Dataset content START
Lemma allocate_wf f n r f' : fl_wf f -> allocate_spec f n r f' -> fl_wf f'.
Proof.
  intros Hwf [(_&->&_)|(_&_&_&Hp&l1&l2&Heq&Heq')]; [done|].
  destruct Hwf as [Hs Hr Hd]. unfold all_pages in *. rewrite Heq in *. unfold pgid_ok.
  assert (sublist ((l1 ++ l2) ++ pending_pages (pending_ f))
    ((l1 ++ seqZ r n ++ l2) ++ pending_pages (pending_ f))) as Hsub.
  { apply sublist_app; [|done]. apply sublist_app; [done|]. by apply sublist_inserts_l. }
  split; unfold all_pages; rewrite ?Heq', ?Hp.
  - by eapply StronglySorted_remove_middle.
  - rewrite Forall_forall in *. intros x Hx. by eapply Hr, elem_of_sublist.
  - by eapply sublist_NoDup.
Qed.

(** ** Release and rollback *)

Lemma all_pages_release f t :
  all_pages (release f t) ≡ₚ all_pages f.
Proof.
  unfold all_pages, release, mergeids_; cbn. rewrite merge_loop_perm, sort_pgids_perm.
  rewrite (pending_pages_filter_perm (pending_ f) (fun kv => kv.1 <= t)).
  rewrite !app_assoc. by rewrite (Permutation_app_comm (ids_ f)).
Qed.

Lemma release_wf f t : fl_wf f -> fl_wf (release f t).
Proof.
  intros [Hs Hr Hd].
  assert (NoDup (all_pages (release f t))) as Hd' by by rewrite all_pages_release.
  split; [|by rewrite all_pages_release|done]. apply sorted_le_lt.
  - cbn. apply merge_loop_sorted; [apply sort_pgids_sorted|by apply sorted_lt_le].
  - by apply NoDup_app in Hd' as [? _].
Qed.

Lemma release_pending f t u :
  pending_ (release f t) !! u = if decide (u <= t) then None else pending_ f !! u.
Proof.
  cbn. case_decide.
  - apply map_lookup_filter_None_2. right. intros ? _ Hn. by apply Hn.
  - destruct (pending_ f !! u) eqn:E.
    + by apply map_lookup_filter_Some_2.
    + apply map_lookup_filter_None_2. by left.
Qed.

(** What [release] makes available is what the transactions up to [t] freed. *)
Lemma release_ids f t id :
  id ∈ ids_ (release f t) <->
  id ∈ ids_ f \/ exists u l, u <= t /\ pending_ f !! u = Some l /\ id ∈ l.
Proof.
  cbn. rewrite merge_loop_perm, sort_pgids_perm, elem_of_app, elem_of_pending_pages.
  setoid_rewrite map_lookup_filter_Some. cbn. naive_solver.
Qed.

Lemma rollback_wf f t : fl_wf f -> fl_wf (rollback f t).
Proof.
  intros [Hs Hr Hd]. destruct (pending_ f !! t) as [l|] eqn:E.
  2:{ unfold rollback. rewrite delete_id by done. done. }
  unfold all_pages in *. rewrite (pending_pages_delete _ _ _ E) in Hr, Hd.
  rewrite (Permutation_app_comm l), app_assoc in Hr, Hd.
  split; cbn; [done|by apply Forall_app in Hr as [? _]|by apply NoDup_app in Hd as [? _]].
Qed.

(** ** Freeing *)

Definition cached (f : freeList) (id : Z) : bool := default false (cache_ f !! id).

Lemma free_loop_spec fuel id n ids cache :
  0 <= id -> 0 <= n -> id + n < 2 ^ 64 -> (Z.to_nat n < fuel)%nat ->
  (forall j, 0 <= j < n -> default false (cache !! (id + j)) = false) ->
  exists cache', free_loop fuel id (id + n - 1) ids cache = Ok (ids ++ seqZ id n, cache') /\
    forall k, default false (cache' !! k) = default false (cache !! k).
Proof.
  revert id n ids cache; induction fuel as [|fuel IH]; intros id n ids cache Hid Hn Hmax Hf Hc; [lia|].
  cbn [free_loop]. destruct (decide (n = 0)) as [->|].
  { rewrite (proj2 (Z.leb_gt _ _)) by lia. rewrite seqZ_nil, app_nil_r by lia. by eexists. }
  rewrite (proj2 (Z.leb_le _ _)) by lia.
  pose proof (Hc 0 ltac:(lia)) as Hc0. rewrite Z.add_0_r in Hc0. rewrite Hc0. rewrite wrap_id by lia.
  set (cache1 := match cache !! id with None => _ | Some _ => _ end).
  assert (forall k, default false (cache1 !! k) = default false (cache !! k)) as Hc1.
  { intros k. subst cache1. destruct (cache !! id) eqn:E; [done|].
    rewrite lookup_insert. case_decide as Hk; [|done]. by rewrite <-Hk, E. }
  destruct (IH (id + 1) (n - 1) (ids ++ [id]) cache1) as (cache'&He&Hk); try lia.
  { intros j Hj. rewrite Hc1. rewrite <-Z.add_assoc. apply Hc. lia. }
  replace (id + 1 + (n - 1) - 1) with (id + n - 1) in He by lia.
  exists cache'. split; [|by intros; rewrite Hk].
  rewrite He, <-app_assoc. cbn. by rewrite (seqZ_cons id n) by lia.
Qed.

Lemma free_loop_assert fuel id n ids cache j :
  0 <= id -> id + n < 2 ^ 64 -> (Z.to_nat n < fuel)%nat -> 0 <= j < n ->
  default false (cache !! (id + j)) = true ->
  free_loop fuel id (id + n - 1) ids cache = Err AssertFailed.
Proof.
  revert id n ids cache j;
    induction fuel as [|fuel IH]; intros id n ids cache j Hid Hmax Hf Hj Hc; [lia|].
  cbn [free_loop]. rewrite (proj2 (Z.leb_le _ _)) by lia.
  destruct (default false (cache !! id)) eqn:E0; [done|]. rewrite wrap_id by lia.
  destruct (decide (j = 0)) as [->|]; [by rewrite Z.add_0_r, E0 in Hc|].
  replace (id + n - 1) with (id + 1 + (n - 1) - 1) by lia.
  apply (IH _ _ _ _ (j - 1)); try lia.
  destruct (cache !! id); [|rewrite lookup_insert_ne by lia];
    by replace (id + 1 + (j - 1)) with (id + j) by lia.
Qed.

Section free.
Context (f : freeList) (t id overflow : Z).
Hypothesis id_ok : 0 <= id.
Hypothesis overflow_ok : 0 <= overflow.
Hypothesis last_ok : id + overflow < 2 ^ 64 - 1.

Lemma free_ok :
  (forall x, id <= x <= id + overflow -> cached f x = false) ->
  exists f', free f t id overflow = Ok f' /\ ids_ f' = ids_ f /\
    pending_ f' = <[t := default [] (pending_ f !! t) ++ seqZ id (overflow + 1)]> (pending_ f) /\
    (forall x, cached f' x = cached f x).
Proof using All.
  intros Hc. unfold free. rewrite wrap_id by lia.
  destruct (free_loop_spec (Z.to_nat overflow + 2) id (overflow + 1)
    (default [] (pending_ f !! t)) (cache_ f)) as (cache'&He&Hk); try lia.
  { intros j Hj. apply Hc. lia. }
  replace (id + (overflow + 1) - 1) with (id + overflow) in He by lia. rewrite He. cbn.
  eexists. split; [done|]. done.
Qed.

Lemma free_asserts x :
  id <= x <= id + overflow -> cached f x = true -> free f t id overflow = Err AssertFailed.
Proof using All.
  intros Hx Hc. unfold free. rewrite wrap_id by lia.
  replace (id + overflow) with (id + (overflow + 1) - 1) by lia.
  rewrite (free_loop_assert _ _ _ _ _ (x - id)); try lia; [done|].
  by replace (id + (x - id)) with x by lia.
Qed.
End free.

Lemma pending_pages_add f t l :
  pending_pages (<[t := default [] (pending_ f !! t) ++ l]> (pending_ f)) ≡ₚ
  l ++ pending_pages (pending_ f).
Proof.
  destruct (pending_ f !! t) as [l0|] eqn:E; cbn.
  - rewrite <-insert_delete_eq, pending_pages_insert by apply lookup_delete_eq.
    rewrite (pending_pages_delete _ _ _ E). by rewrite !app_assoc, (Permutation_app_comm l0).
  - by rewrite pending_pages_insert.
Qed.

Lemma free_inv f t id overflow f' :
  0 <= id -> 0 <= overflow -> id + overflow < 2 ^ 64 - 1 ->
  free f t id overflow = Ok f' ->
  ids_ f' = ids_ f /\
  pending_ f' = <[t := default [] (pending_ f !! t) ++ seqZ id (overflow + 1)]> (pending_ f) /\
  (forall x, cached f' x = cached f x).
Proof.
  intros Hid Ho Hlast Hf.
  destruct (decide (Forall (fun x => cached f x = false) (seqZ id (overflow + 1)))) as [Hc|Hc].
  - rewrite Forall_forall in Hc. setoid_rewrite elem_of_seqZ in Hc.
    destruct (free_ok f t id overflow Hid Ho Hlast) as (f1&Hf1&?); [intros; apply Hc; lia|].
    rewrite Hf1 in Hf. by injection Hf as <-.
  - apply not_Forall_Exists, Exists_exists in Hc as (x&Hx%elem_of_seqZ&Hc); [|apply _].
    rewrite (free_asserts f t id overflow Hid Ho Hlast x) in Hf; [done|lia|].
    by apply not_false_is_true, Hc.
Qed.

Lemma free_wf f t id overflow f' :
  fl_wf f -> 2 <= id -> 0 <= overflow -> id + overflow < 2 ^ 64 - 1 ->
  (forall x, id <= x <= id + overflow -> x ∉ all_pages f) ->
  free f t id overflow = Ok f' -> fl_wf f'.
Proof.
  intros [Hs Hr Hd] Hid Ho Hlast Hnew Hf.
  apply free_inv in Hf as (Hi&Hp&_); try lia.
  assert (all_pages f' ≡ₚ seqZ id (overflow + 1) ++ all_pages f) as Hall.
  { unfold all_pages. rewrite Hi, Hp, pending_pages_add.
    by rewrite !app_assoc, (Permutation_app_comm (ids_ f)). }
  split; [by rewrite Hi| |]; rewrite Hall.
  - apply Forall_app. split; [|done]. apply Forall_forall. intros x Hx%elem_of_seqZ.
    unfold pgid_ok. lia.
  - apply NoDup_app. split_and!; [apply NoDup_seqZ| |done].
    intros x Hx%elem_of_seqZ. apply Hnew. lia.
Qed.

(** ** Serialisation *)

Lemma store_pgids_length m o ids m' : store_pgids m o ids = Ok m' -> length m' = length m.
Proof.
  revert m o; induction ids as [|id ids IH]; intros m o H; cbn in H; inv_res; [by subst|].
  apply IH in H. apply store_length in E. congruence.
Qed.

Lemma store_pgids_succeeds m o ids :
  0 <= o -> o + 8 * Z.of_nat (length ids) <= Z.of_nat (length m) ->
  exists m', store_pgids m o ids = Ok m'.
Proof.
  revert m o; induction ids as [|id ids IH]; intros m o Ho Hm; cbn in *; [by eexists|].
  destruct (store_succeeds 8 m o id) as [m1 Hm1]; [lia..|]. rewrite Hm1. cbn.
  apply IH; [lia|]. rewrite (store_length _ _ _ _ _ Hm1). lia.
Qed.

Lemma store_pgids_other m o ids m' o' n :
  store_pgids m o ids = Ok m' -> o' + Z.of_nat n <= o -> load n m' o' = load n m o'.
Proof.
  revert m o; induction ids as [|id ids IH]; intros m o H Ho; cbn in H; inv_res; [by subst|].
  apply IH in H; [|lia]. rewrite H. eapply load_store_other; [done|]. by left.
Qed.

Lemma store_load_pgids m o ids m' :
  store_pgids m o ids = Ok m' -> Forall (fun id => 0 <= id < 2 ^ 64) ids ->
  load_pgids m' o (length ids) = Ok ids.
Proof.
  revert m o; induction ids as [|id ids IH]; intros m o H Hr; cbn in H |- *; inv_res; [done|].
  apply Forall_cons in Hr as [Hid Hr].
  rewrite (store_pgids_other _ _ _ _ o 8 H) by lia.
  rewrite (load_store_same _ _ _ _ _ E). cbn. rewrite Z.mod_small by done.
  by rewrite (IH _ _ H Hr).
Qed.

Lemma pendingCount_spec f :
  pendingCount f = wrap32 (Z.of_nat (length (pending_pages (pending_ f)))).
Proof.
  unfold pendingCount, pending_pages. generalize ((map_to_list (pending_ f)).*2). intros L.
  enough (forall a, foldl (fun result l => wrap32 (result + Z.of_nat (length l))) (wrap32 a) L =
    wrap32 (a + Z.of_nat (length (concat L)))) as H by apply (H 0).
  induction L as [|l L IH]; intros a; cbn; [by rewrite Z.add_0_r|].
  rewrite wrap_add_wrap_l, IH, length_app. f_equal. lia.
Qed.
Dataset content END
_What to produce_:
Of all the entries above, output exactly the lines between the one holding "destruct Hwf as" and the one holding "((l1 ++ seqZ", inclusive.

_Task solution_:
  destruct Hwf as [Hs Hr Hd]. unfold all_pages in *. rewrite Heq in *. unfold pgid_ok.
  assert (sublist ((l1 ++ l2) ++ pending_pages (pending_ f))
    ((l1 ++ seqZ r n ++ l2) ++ pending_pages (pending_ f))) as Hsub.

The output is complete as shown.